Exercise: Copy word for word the lines from the start of the records through the line that contains "Definition set_bench_state (x", both included.

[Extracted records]
● ● ● ● ● ● ●

(* ===== verification/WorkerSM.v ===== *)
(** * The worker's state machine: crates/phactory/src/system/mod.rs

    [WorkerState], which follows the chain's system events.  A worker runs it
    with callbacks that push its reports ([WorkerSMDelegate]); a gatekeeper
    replays it for every worker with callbacks that only note the heartbeats to
    expect ([WorkerSMTracker], crates/phactory/src/system/gk.rs). *)
From stdpp Require Import prelude gmap list strings.
From Stdlib Require Import ZArith Lia.
From S2P Require Import Prelude Types Externals SendQueue.

(** ** Data *)
Record BenchState := mkBenchState {
  bs_start_block : Z;
  bs_start_time : Z;
  bs_start_iter : Z;
  bs_duration : Z;
}.

Inductive WorkingState := Computing | Paused.

Record WorkingInfo := mkWorkingInfo {
  wi_session_id : Z;
  wi_state : WorkingState;
  wi_start_time : Z;
  wi_start_iter : Z;
}.

Record WorkerState := mkWorkerState {
  ws_pubkey : WorkerPublicKey;
  ws_hashed_id : Z;
  ws_registered : bool;
  ws_bench_state : option BenchState;
  ws_working_state : option WorkingInfo;
}.

(** What the state machines use of [BaseBlockInfo] *)
Record BlockInfo := mkBlockInfo {
  block_number : Z;
  now_ms : Z;
}.

Definition set_registered (x : bool) (w : WorkerState) : WorkerState :=
  mkWorkerState (ws_pubkey w) (ws_hashed_id w) x (ws_bench_state w) (ws_working_state w).
Definition set_bench_state (x : option BenchState) (w : WorkerState) : WorkerState :=
  mkWorkerState (ws_pubkey w) (ws_hashed_id w) (ws_registered w) x (ws_working_state w).
Definition set_working_state (x : option WorkingInfo) (w : WorkerState) : WorkerState :=
  mkWorkerState (ws_pubkey w) (ws_hashed_id w) (ws_registered w) (ws_bench_state w) x.
Definition set_wi_state (x : WorkingState) (i : WorkingInfo) : WorkingInfo :=
  mkWorkingInfo (wi_session_id i) x (wi_start_time i) (wi_start_iter i).

(** ** [WorkerStateMachineCallback] *)
Class WorkerStateMachineCallback (E C : Type) := {
  bench_iterations : C -> Z;
  bench_resume : M C E unit;
  bench_pause : M C E unit;
  bench_report : Z -> Z -> M C E unit;
  heartbeat : Z -> Z -> Z -> Z -> M C E unit;
}.

Module WorkerSM.

(** [WorkerState::new] *)
Definition new {cfg : Config} {codec : Codec} (pubkey : WorkerPublicKey) : WorkerState :=
  mkWorkerState pubkey (blake2_256 (h256_bytes pubkey)) false None None.

Definition need_pause (w : WorkerState) : bool :=
  bool_decide (ws_bench_state w = None) && bool_decide (ws_working_state w = None).

Section Machine.
Context {prof : Profile} {E C : Type} {cb : WorkerStateMachineCallback E C}.
Abbreviation W := (M (WorkerState * C) E).

Definition on_state (f : WorkerState -> WorkerState) : W unit := modify (fun s => (f (fst s), snd s)).

Definition callback (m : M C E unit) : W unit := fun s =>
  match m (snd s) with
  | Ok a c => Ok a (fst s, c)
  | Err e c => Err e (fst s, c)
  | Panic => Panic
  | NoFuel => NoFuel
  end.

Definition handle_heartbeat_challenge (block : BlockInfo) (seed_info : HeartbeatChallenge) : W unit :=
  let* w := gets fst in
  if negb (ws_registered w) then mret tt
  else match ws_working_state w with
  | None => mret tt
  | Some working_state =>
      match wi_state working_state with
      | Paused => mret tt
      | Computing =>
          let x := Z.lxor (ws_hashed_id w) (seed seed_info) in
          let online_hit := x <=? online_target seed_info in
          if online_hit then
            let* iter := gets (fun s => bench_iterations (snd s)) in
            let* iterations := arith 64 (iter - wi_start_iter working_state) in
            callback (heartbeat (wi_session_id working_state) (block_number block) (now_ms block) iterations)
          else mret tt
      end
  end.

Definition process_event (block : BlockInfo) (event : SystemEvent) : W unit :=
  match event with
  | WorkerEventWithKey pubkey evt =>
      let* w := gets fst in
      if negb (pubkey =? ws_pubkey w) then mret tt
      else match evt with
      | Registered _ => on_state (set_registered true)
      | BenchStart duration =>
          let* iter := gets (fun s => bench_iterations (snd s)) in
          on_state (set_bench_state (Some (mkBenchState (block_number block) (now_ms block) iter duration)));;;
          callback bench_resume
      | BenchScore _ => mret tt
      | Started session_id _ _ =>
          let* iter := gets (fun s => bench_iterations (snd s)) in
          on_state (set_working_state (Some (mkWorkingInfo session_id Computing (now_ms block) iter)));;;
          callback bench_resume
      | Stopped =>
          on_state (set_working_state None);;;
          let* w := gets fst in
          if need_pause w then callback bench_pause else mret tt
      | EnterUnresponsive =>
          match ws_working_state w with
          | Some info =>
              match wi_state info with
              | Computing => on_state (set_working_state (Some (set_wi_state Paused info)))
              | Paused => mret tt
              end
          | None => mret tt
          end
      | ExitUnresponsive =>
          match ws_working_state w with
          | Some info =>
              match wi_state info with
              | Paused => on_state (set_working_state (Some (set_wi_state Computing info)))
              | Computing => mret tt
              end
          | None => mret tt
          end
      end
  | HeartbeatChallengeEvent seed_info => handle_heartbeat_challenge block seed_info
  end.

Definition on_block_processed (block : BlockInfo) : W unit :=
  let* w := gets fst in
  match ws_bench_state w with
  | Some b =>
      let* elapsed := arith 32 (block_number block - bs_start_block b) in
      if bs_duration b <=? elapsed then
        on_state (set_bench_state None);;;
        let* iter := gets (fun s => bench_iterations (snd s)) in
        let* iterations := arith 64 (iter - bs_start_iter b) in
        callback (bench_report (bs_start_time b) iterations);;;
        let* w := gets fst in
        if need_pause w then callback bench_pause else mret tt
      else mret tt
  | None => mret tt
  end.

End Machine.
End WorkerSM.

● ● ● ● ● ● ●

Written answer:
(* ===== verification/WorkerSM.v ===== *)
(** * The worker's state machine: crates/phactory/src/system/mod.rs

    [WorkerState], which follows the chain's system events.  A worker runs it
    with callbacks that push its reports ([WorkerSMDelegate]); a gatekeeper
    replays it for every worker with callbacks that only note the heartbeats to
    expect ([WorkerSMTracker], crates/phactory/src/system/gk.rs). *)
From stdpp Require Import prelude gmap list strings.
From Stdlib Require Import ZArith Lia.
From S2P Require Import Prelude Types Externals SendQueue.

(** ** Data *)
Record BenchState := mkBenchState {
  bs_start_block : Z;
  bs_start_time : Z;
  bs_start_iter : Z;
  bs_duration : Z;
}.

Inductive WorkingState := Computing | Paused.

Record WorkingInfo := mkWorkingInfo {
  wi_session_id : Z;
  wi_state : WorkingState;
  wi_start_time : Z;
  wi_start_iter : Z;
}.

Record WorkerState := mkWorkerState {
  ws_pubkey : WorkerPublicKey;
  ws_hashed_id : Z;
  ws_registered : bool;
  ws_bench_state : option BenchState;
  ws_working_state : option WorkingInfo;
}.

(** What the state machines use of [BaseBlockInfo] *)
Record BlockInfo := mkBlockInfo {
  block_number : Z;
  now_ms : Z;
}.

Definition set_registered (x : bool) (w : WorkerState) : WorkerState :=
  mkWorkerState (ws_pubkey w) (ws_hashed_id w) x (ws_bench_state w) (ws_working_state w).
Definition set_bench_state (x : option BenchState) (w : WorkerState) : WorkerState :=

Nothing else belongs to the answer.